Пусть меня накажут, пусть — пусть увидят, до чего я мерзок и порочен. Только бы они не узнали о том, что известно маме — и о том, что, пытаясь меня наказать, они делают только хуже. И слезы, сжигавшие меня сейчас изнутри, только усугубляют мою вину.
Потому что в моих джинсах притаилась вожделеющая наказания плоть, моя багровая эмблема страсти и вины, в ожидании часа, когда я буду раскрыт и окончательно от нее избавлен.

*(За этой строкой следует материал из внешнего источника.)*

(** ** The rename step, again *)

(** X6: running the classify-and-rename step a second time changes nothing:
    on a directory of regular files both passes succeed, and the second
    leaves the directory that the first one left. *)
Theorem rename_step_idempotent here scan d out :
  enumeration scan → regular d →
  ∃ d' out1 out2,
    rename_step here scan (State d out) = (inr tt, State d' out1)
    ∧ rename_step here scan (State d' out1) = (inr tt, State d' out2).
Proof.
  intros Hs Hr.
  assert (∀ d f, f ∈ scan d ↔ is_Some (d !! f)) as Hl
    by (intros d0 f; by apply enumeration_elem).
  destruct (rename_loop_regular here (scan d) d out Hr (enumeration_NoDup _ _ Hs))
    as (d1 & out1 & Hrun1 & Hr1 & Hres1); [by intros f; apply Hl|].
  destruct (rename_loop_regular here (scan d1) d1 out1 Hr1 (enumeration_NoDup _ _ Hs))
    as (d2 & out2 & Hrun2 & _ & Hres2); [by intros f; apply Hl|].
  assert (∀ g, g ≠ MODEL_NAME → g ≠ LABELS_NAME →
               is_model g || is_label g = true → d1 !! g = None) as Hgone.
  { intros g H1 H2 Hg.
    rewrite (loop_result_other _ _ _ g (Hl d) Hres1 H1 H2). by rewrite Hg. }
  assert (d2 = d1) as ->.
  { apply map_eq. intros g.
    destruct (decide (g = MODEL_NAME)) as [->|H1].
    { destruct Hres2 as (-> & _ & _).
      destruct (last_match moved_to_model (scan d1)) as [f|] eqn:E; [|done].
      apply last_match_Some in E as [Hin Hp].
      apply moved_to_model_spec in Hp as [Hp Hne].
      apply Hl in Hin as [x Hx].
      rewrite Hgone in Hx; [done | done | | by rewrite Hp].
      apply model_ne_label; [done | reflexivity]. }
    destruct (decide (g = LABELS_NAME)) as [->|H2].
    { destruct Hres2 as (_ & -> & _).
      destruct (last_match moved_to_labels (scan d1)) as [f|] eqn:E; [|done].
      apply last_match_Some in E as [Hin Hp].
      apply moved_to_labels_spec in Hp as [Hp Hne].
      apply Hl in Hin as [x Hx].
      rewrite Hgone in Hx; [done | | done | by rewrite Hp, orb_true_r].
      apply not_eq_sym, model_ne_label; [reflexivity | done]. }
    rewrite (loop_result_other _ _ _ g (Hl d1) Hres2 H1 H2).
    destruct (is_model g || is_label g) eqn:Eg; [|done].
    symmetry. by apply Hgone. }
  exists d1, out1, out2. split; [exact Hrun1 | exact Hrun2].
Qed.

Lemma rename_step_idempotent_witness :
  ∃ d' out1 out2,
    rename_step "/repo" scan_up (State two_models []) = (inr tt, State d' out1)
    ∧ rename_step "/repo" scan_up (State d' out1) = (inr tt, State d' out2).
Proof.
  apply (rename_step_idempotent "/repo" scan_up two_models [] scan_up_enumeration).
  intros n x. unfold two_models.
  rewrite lookup_insert. case_decide; [intros [= <-]; by eexists|].
  rewrite lookup_insert. case_decide; [intros [= <-]; by eexists|].
  by rewrite lookup_empty.
Defined.
(** A timer whose body writes to the process of the object [a] without
    making the session ready: its delayed start command, or a batch of a
    simulated typing. *)
Definition ownTimer (a : nat) (t : Timer) : Prop :=
  match t with
  | TStartCommand b _ _ | TTypeNext b _ => b = a
  | TReadyFallback _ => False
  end.

(** No batch of a simulated typing is pending for the object [a]. *)
Definition noTyping (a : nat) (st : Manager) : Prop :=
  ∀ id chars, timers st !! id ≠ Some (TTypeNext a chars).

(** The length of the queue after [n] chunks have been pushed on an empty
    queue: the push that makes it 201 long cuts it to 120. *)
Definition queueLength (n : Z) : Z :=
  if decide (n ≤ 200) then n else 120 + (n - 201) mod 81.

(** Nothing happens to the waiting session at [a] between [st] and [st']:
    the session map, the queue and the readiness of the object and what has
    been written to its process are the same, and no timer of its own has
    been added. *)
Definition waits (a : nat) (st st' : Manager) : Prop :=
  sessions st' = sessions st
  ∧ (∀ s, objs st !! a = Some s →
       ∃ s', objs st' !! a = Some s'
             ∧ pendingInputs s' = pendingInputs s ∧ started s' = started s)
  ∧ ptyWrites a (trace st') = ptyWrites a (trace st)
  ∧ (∀ id t, timers st' !! id = Some t → ownTimer a t → timers st !! id = Some t).

(** What one event [e] does to the session [sid] that waits at [a] in
    [st], [st'] being the state after it: the session is still there, and
    either it has become ready, or it still waits -- then its queue has
    taken the chunk that [e] submits to it, if any, the only writes to its
    process are start commands of its timers, and no timer of its own has
    been added. *)
Definition waitingStep (sid : jsstring) (a : nat) (s : Session) (st : Manager)
    (e : Z * Event) (st' : Manager) : Prop :=
  ∃ s', lookupSession sid st' = Some (a, s')
    ∧ (started s' = true
       ∨ (started s' = false
          ∧ pendingInputs s'
            = match inputsTo sid [e] with
              | [] => pendingInputs s
              | text :: _ => pendingInputs (enqueuePending text s)
              end
          ∧ (∃ ws, ptyWrites a (trace st') = ptyWrites a (trace st) ++ ws
                   ∧ Forall (startCommandOf a st [e]) ws)
          ∧ (∀ id t, timers st' !! id = Some t → ownTimer a t →
               timers st !! id = Some t))).

(** ** Notions used to state invariants of the manager *)

(** [st'] has no session id that [st] does not have, and the session
    objects of [st], each possibly updated. *)
Definition keepsSessions (st st' : Manager) : Prop :=
  sessions st' `sublist_of` sessions st ∧ dom (objs st') = dom (objs st).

Ремень хлестал по моему телу со всех сторон, не оставляя живого места, я чувствовал его всюду, и слезы хлынули из глаз неудержимым потоком. Раскаяние, раскаяние. Я хотел раскаяния. Я хотел покаяться во всяком своем греховном помысле или деянии, совершенном мною или только задуманном. Но я не мог сейчас говорить — я мог только кричать, с каждым разом все сильнее, и правда изливалась из меня этим криком, минуя слова. И мне это нравилось, мне становилось легче, я упивался этим состоянием. Даже когда он стал целить ремнем между ног и боль стала совсем невыносимой, я был точно юркий москит, сосущий кровь из наказующей руки Господней, простирающейся с небес. Я все еще вожделел, хотя пах у меня был отбит основательно. Я просил все жарче, все горячей, пытаясь уйти от того, что всегда, словно тень, преследовало меня по пятам. И, когда я бессильно повис на дыбе, раскачиваясь, мокрый от пота и трясущийся в судорогах, я понял, что этот дразнящий запах был запахом моей крови. Его лезвие взрезало мне пах, выполнив мою горячую просьбу. Он помог мне спастись. Одна рука ласкала, другая терзала.